The first very important semi-neglected point in my deep-dive is project timelines. I talked about the path to profitability that is very dependant on redevelopment projects, but some of them are still too far away.
The premier locations are the most ambitious projects of Seritage, each of them will be worth close to a billion dollars upon completion - eventually storing most of the value for Seritage. But those projects take more time to develop, naturally.
The primary one is the flagship project in Dallas - Park Heritage. It will be done with the infrastructure phase by mid-2022. That means that if the building phase is starting right after, it can still take 1.5-2.5 years for completion and cash flow.
The Boca Raton project mentioned later is still in an unclear state due to its legal difficulties since 2018. Although, as I mentioned, in some interviews it sounded like this was resolved. But even if it is - we're a few years away from seeing this massive project completed.
The other, less ambitious category for Seritage is the Multi-tenant retail that already has been proven to be a "quick" (relatively) development for upgraded income.
The timelines here are typically simpler, with 18 months for redevelopment. So at that thing, my deep-dive conclusions remain as they are. Yet, the income from these projects is not as luxurious as the premier locations - so It'll take many more such developments to get to a significant income upgrade.
To redevelop, you need money. This is exacerbated given that the timeline is a few years, as suggested in the point above - because you also need to cover interest, taxes, and management in that time.
I neglected to address this part in detail, merely handwavingly saying that Seritage sells some of its assets to finance its ongoing operations and redevelopment. And that this sale process is now more intentional since Andrea Olshan reorganized the properties and created the big plan forward.
But, if we take the Dallas Park Heritage project as the main example again, by some rough estimates it'll take $500M-$600M to build.
The current annual income from assets sale is ~$280M. And a lot of it goes to paying the bills - not enough of it is left to finance such a massive project.
Seritage will either have to ramp up the disposition of their assets, or they'll have to find financing through investors. So it's not a smooth sail on the same rhythm all the way to profitability - something has to change.
Which is WEIRD. Because as I mentioned yesterday, Seritage just paid $160M for its debt. Which is one of the indicators that led me to trust them more. But if they might be cash stranded for the redevelopments - why make a down payment for the debt?
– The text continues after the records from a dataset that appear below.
Lemma iso_closed type s :
  0 < type < 2 ^ 32 → second_ok s →
  Wire_closed (makeBinaryBlock type (toIsoString (s * NANOS))) ∧
  (length (w_bytes (makeBinaryBlock type (toIsoString (s * NANOS)))) ≤ 33)%nat.
Proof using L.
  intros Ht Hs. rewrite toIsoString_second. pose proof (iso_size s Hs) as Hl.
  unfold ISO_DATETIME_SIZE in Hl. split.
  - apply makeBinaryBlock_closed; [done|lia|by apply iso_bytes].
  - pose proof (length_makeBinaryBlock type (to_iso_string (s * 1000000))). lia.
Qed.

Lemma validity_closed p :
  validity_ok p →
  Forall Wire_closed (validityElements p) ∧ Wire_closed (validityWire p) ∧
  (length (w_bytes (validityWire p)) ≤ 84)%nat.
Proof using L.
  intros (Hb & Ha & _). destruct (iso_closed tlv_NotBefore _ ltac:(done) Hb) as [Hcb Hlb].
  destruct (iso_closed tlv_NotAfter _ ltac:(done) Ha) as [Hca Hla].
  assert (Forall Wire_closed (validityElements p)) as Hf
    by (by apply Forall_cons_2, Forall_cons_2, Forall_nil_2).
  assert (length (wiresBytes (validityElements p) []) ≤ 66)%nat as Hl.
  { unfold validityElements, wiresBytes, prependBlock. cbn [foldr]. rewrite !length_app. cbn [length]. lia. }
  split_and!; [done|apply nested_closed; [done|done|unfold small; lia]|].
  pose proof (length_makeBinaryBlock tlv_ValidityPeriod (wiresBytes (validityElements p) [])).
  fold (validityWire p) in *. lia.
Qed.

Definition cachedValidity (p : ValidityPeriod) : ValidityPeriod := set_vp_wire (Some (validityWire p)) p.

Lemma ValidityPeriod_wireEncode_eq p :
  validity_ok p → ValidityPeriod_wireEncode p = (Ok (validityWire p), cachedValidity p).
Proof using L.
  intros Hp. destruct (validity_closed p Hp) as (Hf & [Hc _] & _). specialize (Hc []).
  rewrite app_nil_r in Hc. unfold ValidityPeriod_wireEncode. rewrite (bindE _ _ p p p) by done.
  destruct Hp as (_ & _ & [-> | Hw]).
  - rewrite (bindE _ _ p (validityWire p) p).
    2:{ unfold liftE. rewrite ValidityPeriod_encode. unfold prependBlock. by rewrite app_nil_r, Hc. }
    rewrite (bindE _ _ p tt (cachedValidity p)) by done.
    rewrite (bindE _ _ _ (validityElements p) (cachedValidity p)); [done|].
    unfold liftE, validityWire. by rewrite Wire_subs_make.
  - rewrite Hw. unfold cachedValidity. rewrite <-Hw. by destruct p.
Qed.

Lemma ValidityPeriod_ofWire_eq p :
  validity_ok p → ValidityPeriod_ofWire (validityWire p) = Ok (cachedValidity p).
Proof using L.
  intros Hp. destruct (validity_closed p Hp) as (Hf & _ & _). destruct Hp as (Hb & Ha & _).
  unfold ValidityPeriod_ofWire, ValidityPeriod_wireDecode.
  set (p0 := ValidityPeriod_new). set (p1 := set_vp_wire (Some (validityWire p)) p0).
  rewrite (bindE _ _ p0 tt p1) by done.
  rewrite (bindE _ _ p1 (validityElements p) p1) by (unfold liftE, validityWire; by rewrite Wire_subs_make).
  change (w_type (validityWire p)) with tlv_ValidityPeriod. rewrite bool_decide_false by auto.
  unfold validityElements at 1. cbn [w_type makeBinaryBlock Wire_ofBlock blk_type].
  cbn [w_value makeBinaryBlock Wire_ofBlock blk_value].
  rewrite bool_decide_false by (rewrite !toIsoString_second, !iso_size by done; naive_solver).
  unfold catchBadCast. fold (makeBinaryBlock tlv_NotBefore (toIsoString (vp_notBefore p * NANOS))).
  fold (makeBinaryBlock tlv_NotAfter (toIsoString (vp_notAfter p * NANOS))).
  rewrite (bindE _ _ p1 (vp_notBefore p) p1)
    by (unfold liftE; by rewrite decodeTimePoint_written).
  erewrite (bindE _ _ p1 tt) by done.
  erewrite (bindE _ _ _ (vp_notAfter p))
    by (unfold liftE; by rewrite decodeTimePoint_written).
  done.
Qed.

End laws.

(** ** The Data of an announcement *)

Lemma comp_wf_short type value :
  0 < type < 2 ^ 32 → bytes_ok value → (length value ≤ 9)%nat → comp_wf (mkComponent type value).
Proof.
  intros Ht Hb Hl. split; [|done]. unfold Block_ok, comp_block. cbn [blk_type blk_value ctype cvalue]. lia.
Qed.

Lemma from_convention_ok gEnc marker ttype n :
  ttype = VersionNameComponent ∨ ttype = SegmentNameComponent → 0 ≤ marker < 256 →
  ∃ c, from_convention gEnc marker ttype n = Ok c ∧ comp_wf c ∧
    is_convention EITHER GenericNameComponent marker ttype c = true ∧ (length (cvalue c) ≤ 9)%nat.
Proof.
  intros Ht Hm. pose proof (length_prependNonNegativeInteger n) as Hl.
  pose proof (sizeOfNonNegativeInteger_le n) as Hs. pose proof (prependNonNegativeInteger_bytes n) as Hb.
  assert (sizeOfNonNegativeInteger n ∈ [1; 2; 4; 8]%nat) as Hin.
  { unfold sizeOfNonNegativeInteger. repeat case_bool_decide; set_solver. }
  assert (∃ c, fromNumber n ttype = Ok c ∧ comp_wf c ∧
    is_convention EITHER GenericNameComponent marker ttype c = true ∧ (length (cvalue c) ≤ 9)%nat) as Hnum.
  { exists (mkComponent ttype (prependNonNegativeInteger n [])). split_and!.
    - by destruct Ht as [-> | ->].
    - apply comp_wf_short; [by destruct Ht as [-> | ->]|done|rewrite Hl; lia].
    - unfold is_convention. apply orb_true_intro. right. unfold isNumber, value_size.
      cbn [cvalue ctype]. rewrite Hl, !bool_decide_true; [done|set_solver|done].
    - cbn [cvalue]. rewrite Hl. lia. }
  destruct gEnc; [|done..]. cbn [from_convention].
  exists (mkComponent GenericNameComponent (marker :: prependNonNegativeInteger n [])). split_and!.
  - done.
  - apply comp_wf_short; [done|by constructor|cbn [length]; rewrite Hl; lia].
  - unfold is_convention. apply orb_true_intro. left. unfold isNumberWithMarker, value_size.
    cbn [cvalue ctype length]. rewrite Hl, !bool_decide_true; [done|done|set_solver|done].
  - cbn [cvalue length]. rewrite Hl. lia.
Qed.

Lemma announcementName_ok n version segment :
  isVersion EITHER version = true → isSegment EITHER segment = true →
  Name_size n < 2 ^ 62 →
  announcementName EITHER (n ++ [getKeywordComponent; version; segment]) = Ok true ∧
  getPrefix (n ++ [getKeywordComponent; version; segment]) (-3) = n.
Proof.
  intros Hv Hs Hn. set (l := n ++ _). assert (Name_size l = Name_size n + 3) as Hl
    by (unfold Name_size, l; rewrite length_app; cbn [length]; lia).
  assert (0 ≤ Name_size n) by (unfold Name_size; lia).
  assert (∀ k c, (0 < k ≤ 3)%nat → [getKeywordComponent; version; segment] !! (3 - k)%nat = Some c →
    Name_get l (- Z.of_nat k) = Ok c) as Hget.
  { intros k c Hk Hc. unfold Name_get. cbv zeta. rewrite (bool_decide_true (- Z.of_nat k < 0)) by lia.
    rewrite bool_decide_false by lia.
    replace (Z.to_nat (- Z.of_nat k + Name_size l)) with (length n + (3 - k))%nat
      by (unfold Name_size in *; lia).
    unfold l. rewrite lookup_app_r by lia.
    replace (length n + (3 - k) - length n)%nat with (3 - k)%nat by lia. by rewrite Hc. }
  split.
  - unfold announcementName. rewrite bool_decide_false by lia.
    change (-3) with (- Z.of_nat 3). rewrite (Hget 3%nat getKeywordComponent), bind_Ok by (lia || done). rewrite bool_decide_false by auto.
    change (-2) with (- Z.of_nat 2). rewrite (Hget 2%nat version), bind_Ok, Hv by (lia || done). cbn [negb].
    change (-1) with (- Z.of_nat 1). rewrite (Hget 1%nat segment), bind_Ok by (lia || done). by rewrite Hs.
  - unfold getPrefix, getSubName. rewrite bool_decide_true by lia. rewrite Hl.
    rewrite u64_small by lia. cbv zeta. rewrite !(bool_decide_false (0 < 0)) by lia.
    rewrite bool_decide_true by (unfold npos; lia). rewrite u64_small by lia. rewrite drop_0.
    replace (Z.to_nat _) with (length n) by (unfold Name_size in *; lia). unfold l. apply take_app_length.
Qed.

Section roundtrip.
Context {I : IsoTime} {L : IsoTimeLaws I}.

Definition contentElements (a : PrefixAnnouncement) : list Wire :=
  makeBinaryBlock tlv_nfd_ExpirationPeriod (prependNonNegativeInteger (u64 (pa_expiration a)) []) ::
  match pa_validity a with Some p => [validityWire p] | None => [] end.

(** What is written in the Data before it is signed. *)
Definition announcementData (a : PrefixAnnouncement) (sigInfo : SignatureInfo)
    (version segment : Component) : DataPkt :=
  mkDataPkt (pa_announcedName a ++ [getKeywordComponent; version; segment])
    (mkMetaInfo ContentType_PrefixAnn 0 None [] None)
    (Some (makeBinaryBlock tlv_Content (wiresBytes (contentElements a) []))) sigInfo None None [].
From here it's only speculations - maybe because they want investors to trust them for the coming financing action, so they wanted to show a movement in the debt segment. Also, the CFO quit at roughly the same time - was that because of an internal disagreement about this action?
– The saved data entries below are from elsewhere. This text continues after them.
(** A date that does not exist gets past the handlers of the link service.
    [ValidityPeriod::wireDecode] catches [std::bad_cast] only, while Boost
    reports a month 13 as [bad_month], a [std::out_of_range]: with
    self-learning on, which is the default, one packet of at most 300 bytes
    makes [doReceivePacket] leave with that exception, which none of the
    [catch (const tlv::Error&)] on its way handles. *)
Theorem malformed_date_escapes {I : IsoTime} sha256 now ep (s : LinkService (packetCodec I sha256)) :
  to_iso_string (minSecond * 1000000) = ascii_bytes "16770921T001244" →
  to_iso_string (maxSecond * 1000000) = ascii_bytes "22620411T234716" →
  from_iso_string badDate = Fault (Throw OutOfRange) →
  allowSelfLearning (ls_options s) = true → 1 ≤ ro_nMaxFragments (r_options (ls_reassembler s)) →
  (length badPacket ≤ 300)%nat ∧
  ∃ packet s', Wire_ofSpan badPacket = Ok packet ∧
    doReceivePacket now packet ep s = (Fault (Throw OutOfRange), s').
Proof.
  intros Hmin Hmax Hbad Hsl Hfr. split; [vm_compute; lia|].
  exists badWire, s. split; [vm_compute; reflexivity|].
  rewrite (doReceivePacket_eq now badWire ep s badLp) by
    (try (right; split); vm_compute; reflexivity).
  rewrite (receiveFragment_single now ep badLp (w_bytes badDataWire) badDataWire) by
    (try done; vm_compute; reflexivity).
  replace (set_ls_reassembler (ls_reassembler s) s) with s by (by destruct s).
  unfold decodeNetPacket, catchTlv. change (w_type badDataWire) with tlv_Data.
  rewrite bool_decide_false, bool_decide_true by done.
  by rewrite badLp_throws.
Qed.

(** A reader of dates that checks the month, for the witness. *)
Definition twoDigits (v : list Z) (at_ : nat) : Z :=
  match drop at_ v with a :: b :: _ => (a - 48) * 10 + (b - 48) | _ => 0 end.
Definition monthIso : IsoTime := {|
  to_iso_string p :=
    if bool_decide (p < 0) then ascii_bytes "16770921T001244" else ascii_bytes "22620411T234716";
  from_iso_string v :=
    if bool_decide (1 ≤ twoDigits v 4 ≤ 12) then Ok 0 else Fault (Throw OutOfRange)
|}.
Lemma malformed_date_escapes_witness :
  ∃ packet s', doReceivePacket 0 packet Ep_monostate
      (LinkService_new LinkOptions_default : LinkService (packetCodec monthIso sampleSha))
    = (Fault (Throw OutOfRange), s').
Proof.
  destruct (malformed_date_escapes (I := monthIso) sampleSha 0 Ep_monostate
    (LinkService_new LinkOptions_default)) as (_ & packet & s' & _ & E).
  - vm_compute. reflexivity.
  - vm_compute. reflexivity.
  - vm_compute. reflexivity.
  - reflexivity.
  - vm_compute. discriminate.
  - exists packet, s'. exact E.
Defined.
In the original, I said that the price I expect Seritage to go to is at least what it was pre-COVID. Which is not much of a valuation or reasoning.
I agree. It isn't. The valuation action should be done through either NAV, FFO multiples, Cap rate, or any other streamlines method for real estate.
The thing is, once the default risk is out - all these valuations will be valid. And many before me already did this work, all landed in the $30-$45. Brad Kaellner is a great example of someone who does this valuation continuously.
Does the story change?
For now, at least, my trust is a bit down. From "a crazy opportunity" it's down to "if we're lucky and the stars align - this is a great opportunity".
The price of Seritage is so low, that even if in the next few quarters we'll discover timeline and financing issues - the potential loss in face of full assets liquidation is limited. But the potential massive win remains. I still look at Seritage as an imbalanced risk-opportunity case.